§ **WORK ORDER**
Look below for the line containing "Definition compileResourceEstimate (plan" and the line containing "(cp_fingerprints plan) with"; repeat exactly those two lines and all lines between them, and nothing else.

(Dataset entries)
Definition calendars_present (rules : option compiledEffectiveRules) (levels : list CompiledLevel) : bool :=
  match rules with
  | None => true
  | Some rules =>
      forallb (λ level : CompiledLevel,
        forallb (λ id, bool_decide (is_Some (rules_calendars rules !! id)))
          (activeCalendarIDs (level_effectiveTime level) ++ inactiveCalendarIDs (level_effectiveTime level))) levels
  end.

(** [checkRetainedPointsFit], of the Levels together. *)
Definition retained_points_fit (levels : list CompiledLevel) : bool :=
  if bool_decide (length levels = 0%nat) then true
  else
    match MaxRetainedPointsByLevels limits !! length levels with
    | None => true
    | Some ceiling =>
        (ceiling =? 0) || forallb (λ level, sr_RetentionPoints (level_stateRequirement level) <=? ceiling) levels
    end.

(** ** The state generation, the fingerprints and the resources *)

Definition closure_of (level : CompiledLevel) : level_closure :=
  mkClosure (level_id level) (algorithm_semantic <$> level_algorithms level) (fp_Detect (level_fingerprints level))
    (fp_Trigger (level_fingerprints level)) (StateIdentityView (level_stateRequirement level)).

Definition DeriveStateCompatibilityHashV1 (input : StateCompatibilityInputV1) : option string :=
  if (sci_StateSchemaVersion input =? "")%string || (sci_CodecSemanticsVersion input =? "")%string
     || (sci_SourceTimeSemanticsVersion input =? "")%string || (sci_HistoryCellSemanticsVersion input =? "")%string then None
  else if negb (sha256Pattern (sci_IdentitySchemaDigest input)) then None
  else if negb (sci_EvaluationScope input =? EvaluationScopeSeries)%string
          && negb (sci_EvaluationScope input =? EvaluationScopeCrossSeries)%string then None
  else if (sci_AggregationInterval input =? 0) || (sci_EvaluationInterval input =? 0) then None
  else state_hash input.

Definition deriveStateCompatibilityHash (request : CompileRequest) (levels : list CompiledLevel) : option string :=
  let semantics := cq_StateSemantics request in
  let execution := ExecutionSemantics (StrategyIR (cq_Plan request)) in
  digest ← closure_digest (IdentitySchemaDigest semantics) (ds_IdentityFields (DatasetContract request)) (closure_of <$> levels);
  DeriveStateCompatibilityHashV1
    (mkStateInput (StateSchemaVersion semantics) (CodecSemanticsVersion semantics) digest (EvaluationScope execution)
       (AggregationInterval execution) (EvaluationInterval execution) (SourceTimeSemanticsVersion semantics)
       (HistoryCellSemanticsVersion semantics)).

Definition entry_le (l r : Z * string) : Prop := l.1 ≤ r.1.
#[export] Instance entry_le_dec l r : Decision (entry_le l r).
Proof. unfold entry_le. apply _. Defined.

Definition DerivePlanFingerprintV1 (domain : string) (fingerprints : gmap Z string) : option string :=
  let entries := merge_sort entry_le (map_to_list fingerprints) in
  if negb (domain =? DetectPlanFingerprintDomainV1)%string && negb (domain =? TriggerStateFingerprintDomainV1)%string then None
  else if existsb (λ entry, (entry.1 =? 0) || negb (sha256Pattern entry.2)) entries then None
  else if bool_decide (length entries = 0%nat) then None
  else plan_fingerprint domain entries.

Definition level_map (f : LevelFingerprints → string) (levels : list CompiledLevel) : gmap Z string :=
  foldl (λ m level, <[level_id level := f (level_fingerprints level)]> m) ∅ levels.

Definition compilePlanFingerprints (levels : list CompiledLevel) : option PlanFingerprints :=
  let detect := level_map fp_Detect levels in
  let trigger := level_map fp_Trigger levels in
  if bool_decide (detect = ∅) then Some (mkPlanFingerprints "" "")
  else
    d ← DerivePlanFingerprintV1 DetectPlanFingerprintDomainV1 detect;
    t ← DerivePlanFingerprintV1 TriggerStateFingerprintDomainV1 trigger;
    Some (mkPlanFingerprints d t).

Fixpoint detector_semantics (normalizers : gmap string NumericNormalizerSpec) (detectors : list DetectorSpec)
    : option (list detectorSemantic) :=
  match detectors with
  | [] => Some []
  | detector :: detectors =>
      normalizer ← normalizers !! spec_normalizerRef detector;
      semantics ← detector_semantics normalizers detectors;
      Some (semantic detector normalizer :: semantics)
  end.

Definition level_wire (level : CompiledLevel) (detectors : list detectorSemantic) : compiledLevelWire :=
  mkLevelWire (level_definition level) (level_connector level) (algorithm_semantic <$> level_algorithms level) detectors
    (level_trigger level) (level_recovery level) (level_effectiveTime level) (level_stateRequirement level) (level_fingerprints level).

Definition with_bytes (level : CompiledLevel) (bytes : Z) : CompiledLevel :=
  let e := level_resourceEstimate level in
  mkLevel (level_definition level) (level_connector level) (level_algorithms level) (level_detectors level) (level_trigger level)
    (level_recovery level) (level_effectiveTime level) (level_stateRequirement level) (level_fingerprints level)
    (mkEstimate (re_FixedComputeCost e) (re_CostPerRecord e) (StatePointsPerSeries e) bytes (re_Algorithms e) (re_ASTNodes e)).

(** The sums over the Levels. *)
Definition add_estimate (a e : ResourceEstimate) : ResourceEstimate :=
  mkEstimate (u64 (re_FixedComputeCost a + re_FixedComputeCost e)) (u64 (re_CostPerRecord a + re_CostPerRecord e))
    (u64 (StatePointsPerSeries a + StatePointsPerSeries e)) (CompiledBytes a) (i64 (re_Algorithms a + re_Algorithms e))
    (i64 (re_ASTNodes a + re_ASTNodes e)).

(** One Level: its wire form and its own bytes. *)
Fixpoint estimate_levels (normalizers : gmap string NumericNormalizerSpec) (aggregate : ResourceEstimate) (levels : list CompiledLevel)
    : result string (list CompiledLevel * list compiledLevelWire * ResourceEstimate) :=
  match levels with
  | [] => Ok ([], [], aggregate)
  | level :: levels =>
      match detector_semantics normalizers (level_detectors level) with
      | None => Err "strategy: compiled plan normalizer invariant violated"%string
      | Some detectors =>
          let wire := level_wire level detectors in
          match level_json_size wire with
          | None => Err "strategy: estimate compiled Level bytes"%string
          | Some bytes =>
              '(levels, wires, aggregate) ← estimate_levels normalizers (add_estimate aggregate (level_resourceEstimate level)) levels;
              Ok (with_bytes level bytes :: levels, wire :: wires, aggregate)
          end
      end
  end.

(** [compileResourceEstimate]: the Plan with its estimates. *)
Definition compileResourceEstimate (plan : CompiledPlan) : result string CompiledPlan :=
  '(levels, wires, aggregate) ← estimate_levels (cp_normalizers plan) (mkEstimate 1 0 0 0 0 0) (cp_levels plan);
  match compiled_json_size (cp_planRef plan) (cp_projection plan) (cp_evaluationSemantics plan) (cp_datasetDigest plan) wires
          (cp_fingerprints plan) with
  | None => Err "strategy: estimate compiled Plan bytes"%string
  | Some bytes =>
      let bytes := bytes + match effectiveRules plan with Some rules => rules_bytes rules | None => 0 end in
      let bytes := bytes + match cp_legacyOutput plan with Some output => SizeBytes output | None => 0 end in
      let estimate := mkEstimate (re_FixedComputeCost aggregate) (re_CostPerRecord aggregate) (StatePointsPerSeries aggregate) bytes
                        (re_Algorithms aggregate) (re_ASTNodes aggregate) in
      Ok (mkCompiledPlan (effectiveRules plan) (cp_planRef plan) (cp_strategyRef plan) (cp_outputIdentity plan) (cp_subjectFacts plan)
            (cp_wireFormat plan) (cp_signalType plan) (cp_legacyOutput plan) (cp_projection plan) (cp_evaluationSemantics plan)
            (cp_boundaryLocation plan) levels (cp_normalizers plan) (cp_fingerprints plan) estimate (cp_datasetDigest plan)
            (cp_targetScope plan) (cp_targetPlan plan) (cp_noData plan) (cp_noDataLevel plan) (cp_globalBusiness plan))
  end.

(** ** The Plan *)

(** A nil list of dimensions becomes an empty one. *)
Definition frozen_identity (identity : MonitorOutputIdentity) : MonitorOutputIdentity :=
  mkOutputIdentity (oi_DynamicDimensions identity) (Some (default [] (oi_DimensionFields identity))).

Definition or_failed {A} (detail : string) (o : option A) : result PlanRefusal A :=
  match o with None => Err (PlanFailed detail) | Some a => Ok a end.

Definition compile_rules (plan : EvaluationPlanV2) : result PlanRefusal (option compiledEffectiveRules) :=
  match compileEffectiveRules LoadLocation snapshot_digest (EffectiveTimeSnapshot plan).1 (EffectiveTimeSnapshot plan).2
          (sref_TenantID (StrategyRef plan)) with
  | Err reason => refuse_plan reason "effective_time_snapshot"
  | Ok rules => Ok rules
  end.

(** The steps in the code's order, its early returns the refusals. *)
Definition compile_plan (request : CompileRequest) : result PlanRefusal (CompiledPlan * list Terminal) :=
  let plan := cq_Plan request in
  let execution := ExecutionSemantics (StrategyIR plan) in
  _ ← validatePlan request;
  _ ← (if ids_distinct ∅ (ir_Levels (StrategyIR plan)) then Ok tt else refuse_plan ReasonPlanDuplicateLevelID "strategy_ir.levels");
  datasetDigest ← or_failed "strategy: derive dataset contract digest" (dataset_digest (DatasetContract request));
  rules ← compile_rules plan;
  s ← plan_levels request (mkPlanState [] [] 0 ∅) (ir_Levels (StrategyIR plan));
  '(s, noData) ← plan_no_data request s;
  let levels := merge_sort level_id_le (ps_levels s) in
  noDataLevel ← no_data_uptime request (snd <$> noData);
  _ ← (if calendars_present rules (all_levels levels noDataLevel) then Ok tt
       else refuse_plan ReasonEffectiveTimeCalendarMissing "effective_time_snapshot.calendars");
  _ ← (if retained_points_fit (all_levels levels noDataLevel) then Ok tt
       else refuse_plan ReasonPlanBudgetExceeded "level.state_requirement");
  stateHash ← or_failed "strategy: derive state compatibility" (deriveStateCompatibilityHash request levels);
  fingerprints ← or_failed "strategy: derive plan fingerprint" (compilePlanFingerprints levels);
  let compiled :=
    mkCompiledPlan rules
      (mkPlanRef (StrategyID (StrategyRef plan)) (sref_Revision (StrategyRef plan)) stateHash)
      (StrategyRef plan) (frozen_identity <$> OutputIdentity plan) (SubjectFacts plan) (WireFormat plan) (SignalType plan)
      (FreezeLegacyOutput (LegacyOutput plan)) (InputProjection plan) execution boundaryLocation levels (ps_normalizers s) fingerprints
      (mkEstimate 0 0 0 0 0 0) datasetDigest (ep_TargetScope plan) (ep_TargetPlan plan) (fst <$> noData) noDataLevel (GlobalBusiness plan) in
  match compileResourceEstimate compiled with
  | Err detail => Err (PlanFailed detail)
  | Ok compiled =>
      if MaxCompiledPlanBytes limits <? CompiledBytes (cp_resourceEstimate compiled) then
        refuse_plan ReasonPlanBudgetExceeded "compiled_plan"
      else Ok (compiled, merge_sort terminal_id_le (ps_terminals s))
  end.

§ **SOLUTION TO THIS PROBLEM**
Definition compileResourceEstimate (plan : CompiledPlan) : result string CompiledPlan :=
  '(levels, wires, aggregate) ← estimate_levels (cp_normalizers plan) (mkEstimate 1 0 0 0 0 0) (cp_levels plan);
  match compiled_json_size (cp_planRef plan) (cp_projection plan) (cp_evaluationSemantics plan) (cp_datasetDigest plan) wires
          (cp_fingerprints plan) with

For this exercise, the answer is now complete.